*Task prompt:*
Which lines below include "revert"? Copy them all.

***

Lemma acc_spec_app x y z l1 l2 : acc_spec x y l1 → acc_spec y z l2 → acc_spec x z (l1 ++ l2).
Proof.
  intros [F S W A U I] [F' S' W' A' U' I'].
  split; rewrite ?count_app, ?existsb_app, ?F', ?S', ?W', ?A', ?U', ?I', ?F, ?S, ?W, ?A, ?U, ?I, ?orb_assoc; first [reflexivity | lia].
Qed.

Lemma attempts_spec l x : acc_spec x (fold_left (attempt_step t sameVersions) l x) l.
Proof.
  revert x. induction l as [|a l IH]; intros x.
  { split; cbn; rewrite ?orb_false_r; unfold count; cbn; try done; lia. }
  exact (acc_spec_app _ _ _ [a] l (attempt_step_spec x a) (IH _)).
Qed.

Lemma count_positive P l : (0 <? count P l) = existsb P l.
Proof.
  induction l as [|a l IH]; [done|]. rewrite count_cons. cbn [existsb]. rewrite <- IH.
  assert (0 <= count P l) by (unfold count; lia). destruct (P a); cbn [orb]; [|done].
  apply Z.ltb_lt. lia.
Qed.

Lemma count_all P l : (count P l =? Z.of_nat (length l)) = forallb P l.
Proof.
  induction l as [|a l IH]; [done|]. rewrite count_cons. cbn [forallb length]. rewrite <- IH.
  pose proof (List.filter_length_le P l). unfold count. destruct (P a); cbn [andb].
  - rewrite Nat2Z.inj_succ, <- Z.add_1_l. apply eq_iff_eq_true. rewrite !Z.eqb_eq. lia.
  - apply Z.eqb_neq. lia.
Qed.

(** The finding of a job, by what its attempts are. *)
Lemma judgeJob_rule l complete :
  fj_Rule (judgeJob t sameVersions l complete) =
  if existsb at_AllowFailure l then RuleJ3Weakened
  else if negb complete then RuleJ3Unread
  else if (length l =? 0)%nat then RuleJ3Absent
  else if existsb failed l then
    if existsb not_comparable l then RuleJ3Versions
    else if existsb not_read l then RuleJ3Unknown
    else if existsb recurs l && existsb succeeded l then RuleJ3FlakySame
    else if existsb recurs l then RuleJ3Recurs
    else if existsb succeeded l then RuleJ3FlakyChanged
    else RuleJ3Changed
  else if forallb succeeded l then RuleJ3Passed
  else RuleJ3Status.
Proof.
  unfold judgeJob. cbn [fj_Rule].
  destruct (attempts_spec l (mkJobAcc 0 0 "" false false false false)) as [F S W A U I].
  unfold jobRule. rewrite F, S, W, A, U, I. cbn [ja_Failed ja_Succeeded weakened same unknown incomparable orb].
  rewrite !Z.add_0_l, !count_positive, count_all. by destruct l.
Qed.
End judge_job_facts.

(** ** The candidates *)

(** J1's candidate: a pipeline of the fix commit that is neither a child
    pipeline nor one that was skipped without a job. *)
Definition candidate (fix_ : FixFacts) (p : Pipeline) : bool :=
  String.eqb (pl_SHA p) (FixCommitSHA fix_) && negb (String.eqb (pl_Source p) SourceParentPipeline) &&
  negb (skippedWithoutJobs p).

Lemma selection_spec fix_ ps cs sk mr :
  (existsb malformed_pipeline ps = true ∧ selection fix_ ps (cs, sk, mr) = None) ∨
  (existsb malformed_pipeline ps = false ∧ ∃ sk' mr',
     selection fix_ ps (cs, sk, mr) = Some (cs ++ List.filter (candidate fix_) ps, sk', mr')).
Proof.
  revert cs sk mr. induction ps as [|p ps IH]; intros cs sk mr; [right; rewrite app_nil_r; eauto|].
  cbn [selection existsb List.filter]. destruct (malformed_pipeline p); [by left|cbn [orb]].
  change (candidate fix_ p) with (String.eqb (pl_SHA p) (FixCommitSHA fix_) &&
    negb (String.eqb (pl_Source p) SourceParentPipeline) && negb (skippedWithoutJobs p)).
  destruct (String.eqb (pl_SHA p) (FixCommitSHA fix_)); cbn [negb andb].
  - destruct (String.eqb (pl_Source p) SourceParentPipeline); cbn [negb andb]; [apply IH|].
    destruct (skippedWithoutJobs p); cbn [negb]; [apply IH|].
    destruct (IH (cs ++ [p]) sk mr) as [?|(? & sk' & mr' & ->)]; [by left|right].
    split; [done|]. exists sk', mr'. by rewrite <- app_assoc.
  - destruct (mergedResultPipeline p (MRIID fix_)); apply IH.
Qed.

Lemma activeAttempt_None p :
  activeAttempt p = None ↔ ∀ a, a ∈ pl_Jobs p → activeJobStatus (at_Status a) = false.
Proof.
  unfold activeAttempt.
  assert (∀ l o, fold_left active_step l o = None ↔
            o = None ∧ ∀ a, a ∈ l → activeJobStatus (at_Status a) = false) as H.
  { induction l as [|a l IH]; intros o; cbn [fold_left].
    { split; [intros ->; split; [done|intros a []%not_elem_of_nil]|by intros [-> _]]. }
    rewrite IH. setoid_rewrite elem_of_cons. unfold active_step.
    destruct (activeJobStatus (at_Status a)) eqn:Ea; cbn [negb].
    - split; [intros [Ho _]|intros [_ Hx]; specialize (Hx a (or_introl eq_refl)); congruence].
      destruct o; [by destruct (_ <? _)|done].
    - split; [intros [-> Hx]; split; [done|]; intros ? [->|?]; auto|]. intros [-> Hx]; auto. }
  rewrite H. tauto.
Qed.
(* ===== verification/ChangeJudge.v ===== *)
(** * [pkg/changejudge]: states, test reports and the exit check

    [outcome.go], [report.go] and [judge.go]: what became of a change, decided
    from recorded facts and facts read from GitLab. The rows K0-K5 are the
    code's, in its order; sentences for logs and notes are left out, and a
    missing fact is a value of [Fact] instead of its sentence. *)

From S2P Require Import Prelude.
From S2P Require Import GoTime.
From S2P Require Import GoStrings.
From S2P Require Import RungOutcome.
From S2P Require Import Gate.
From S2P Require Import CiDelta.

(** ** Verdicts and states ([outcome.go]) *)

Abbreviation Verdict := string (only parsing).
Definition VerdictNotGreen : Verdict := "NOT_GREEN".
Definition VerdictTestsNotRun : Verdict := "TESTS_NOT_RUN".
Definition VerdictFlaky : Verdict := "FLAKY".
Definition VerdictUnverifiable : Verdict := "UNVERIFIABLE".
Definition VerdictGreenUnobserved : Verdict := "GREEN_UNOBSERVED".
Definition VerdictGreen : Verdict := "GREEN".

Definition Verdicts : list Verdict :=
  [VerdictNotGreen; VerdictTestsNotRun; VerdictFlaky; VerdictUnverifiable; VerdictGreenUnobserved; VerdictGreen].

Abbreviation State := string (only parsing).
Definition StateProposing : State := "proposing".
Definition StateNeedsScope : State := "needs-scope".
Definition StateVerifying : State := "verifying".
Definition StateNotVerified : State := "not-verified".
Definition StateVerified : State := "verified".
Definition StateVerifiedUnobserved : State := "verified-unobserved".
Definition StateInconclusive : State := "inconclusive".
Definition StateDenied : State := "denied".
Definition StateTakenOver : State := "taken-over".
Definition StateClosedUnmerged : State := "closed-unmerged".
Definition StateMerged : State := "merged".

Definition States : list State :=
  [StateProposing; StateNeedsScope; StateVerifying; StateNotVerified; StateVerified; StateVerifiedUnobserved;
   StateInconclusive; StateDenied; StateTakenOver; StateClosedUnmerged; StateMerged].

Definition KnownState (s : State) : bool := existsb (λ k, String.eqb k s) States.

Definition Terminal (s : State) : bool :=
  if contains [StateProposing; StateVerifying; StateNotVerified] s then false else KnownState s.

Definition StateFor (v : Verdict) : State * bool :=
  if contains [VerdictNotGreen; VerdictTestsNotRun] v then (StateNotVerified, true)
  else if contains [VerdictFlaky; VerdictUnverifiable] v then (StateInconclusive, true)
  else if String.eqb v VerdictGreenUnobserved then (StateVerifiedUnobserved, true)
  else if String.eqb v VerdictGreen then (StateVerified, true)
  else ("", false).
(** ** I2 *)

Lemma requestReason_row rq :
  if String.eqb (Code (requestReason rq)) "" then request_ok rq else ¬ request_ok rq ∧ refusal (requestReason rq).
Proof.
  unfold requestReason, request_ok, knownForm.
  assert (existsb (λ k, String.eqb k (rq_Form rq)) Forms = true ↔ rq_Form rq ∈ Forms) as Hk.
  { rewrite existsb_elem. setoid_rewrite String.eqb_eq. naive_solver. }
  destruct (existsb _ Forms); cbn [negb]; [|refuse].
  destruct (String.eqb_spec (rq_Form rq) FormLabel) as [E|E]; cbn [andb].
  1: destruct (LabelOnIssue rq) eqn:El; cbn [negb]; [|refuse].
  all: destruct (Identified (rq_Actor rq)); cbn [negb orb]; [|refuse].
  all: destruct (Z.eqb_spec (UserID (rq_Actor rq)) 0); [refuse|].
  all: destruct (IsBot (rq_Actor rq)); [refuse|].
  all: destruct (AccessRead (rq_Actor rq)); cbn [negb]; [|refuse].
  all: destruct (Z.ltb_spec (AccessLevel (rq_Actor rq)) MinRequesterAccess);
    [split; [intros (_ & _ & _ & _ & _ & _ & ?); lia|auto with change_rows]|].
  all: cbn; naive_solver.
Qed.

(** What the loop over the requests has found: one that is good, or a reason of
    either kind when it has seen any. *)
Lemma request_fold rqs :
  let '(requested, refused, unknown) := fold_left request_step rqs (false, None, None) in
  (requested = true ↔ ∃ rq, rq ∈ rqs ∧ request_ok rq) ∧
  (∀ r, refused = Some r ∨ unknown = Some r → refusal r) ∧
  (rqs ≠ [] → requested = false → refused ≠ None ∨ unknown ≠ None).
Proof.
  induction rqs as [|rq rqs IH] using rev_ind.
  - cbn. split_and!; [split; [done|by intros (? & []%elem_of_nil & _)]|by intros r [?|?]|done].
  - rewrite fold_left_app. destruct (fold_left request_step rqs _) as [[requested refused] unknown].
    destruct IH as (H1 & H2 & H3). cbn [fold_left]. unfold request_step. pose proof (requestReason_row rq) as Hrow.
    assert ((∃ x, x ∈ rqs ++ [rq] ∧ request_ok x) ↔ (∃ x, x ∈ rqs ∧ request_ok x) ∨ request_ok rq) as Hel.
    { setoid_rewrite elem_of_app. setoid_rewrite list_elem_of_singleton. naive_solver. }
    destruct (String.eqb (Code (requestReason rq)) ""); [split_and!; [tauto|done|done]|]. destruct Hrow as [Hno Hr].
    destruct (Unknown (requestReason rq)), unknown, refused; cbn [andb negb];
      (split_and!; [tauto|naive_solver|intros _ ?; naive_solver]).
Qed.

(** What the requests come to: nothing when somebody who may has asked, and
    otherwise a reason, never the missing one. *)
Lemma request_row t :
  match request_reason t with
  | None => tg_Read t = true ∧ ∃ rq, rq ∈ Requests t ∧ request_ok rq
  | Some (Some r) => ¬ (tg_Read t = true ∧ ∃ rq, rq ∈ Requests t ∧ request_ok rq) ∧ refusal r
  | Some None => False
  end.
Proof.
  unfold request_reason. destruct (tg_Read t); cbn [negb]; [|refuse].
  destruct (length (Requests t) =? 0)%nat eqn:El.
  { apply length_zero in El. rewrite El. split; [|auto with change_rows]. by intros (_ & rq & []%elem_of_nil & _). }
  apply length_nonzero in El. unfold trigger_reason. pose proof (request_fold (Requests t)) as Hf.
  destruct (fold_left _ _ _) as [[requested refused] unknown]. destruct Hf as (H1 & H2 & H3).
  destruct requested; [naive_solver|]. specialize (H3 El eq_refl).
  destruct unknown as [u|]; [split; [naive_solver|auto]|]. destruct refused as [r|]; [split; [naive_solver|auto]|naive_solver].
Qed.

***

*Problem solution:*
  revert x. induction l as [|a l IH]; intros x.
  revert cs sk mr. induction ps as [|p ps IH]; intros cs sk mr; [right; rewrite app_nil_r; eauto|].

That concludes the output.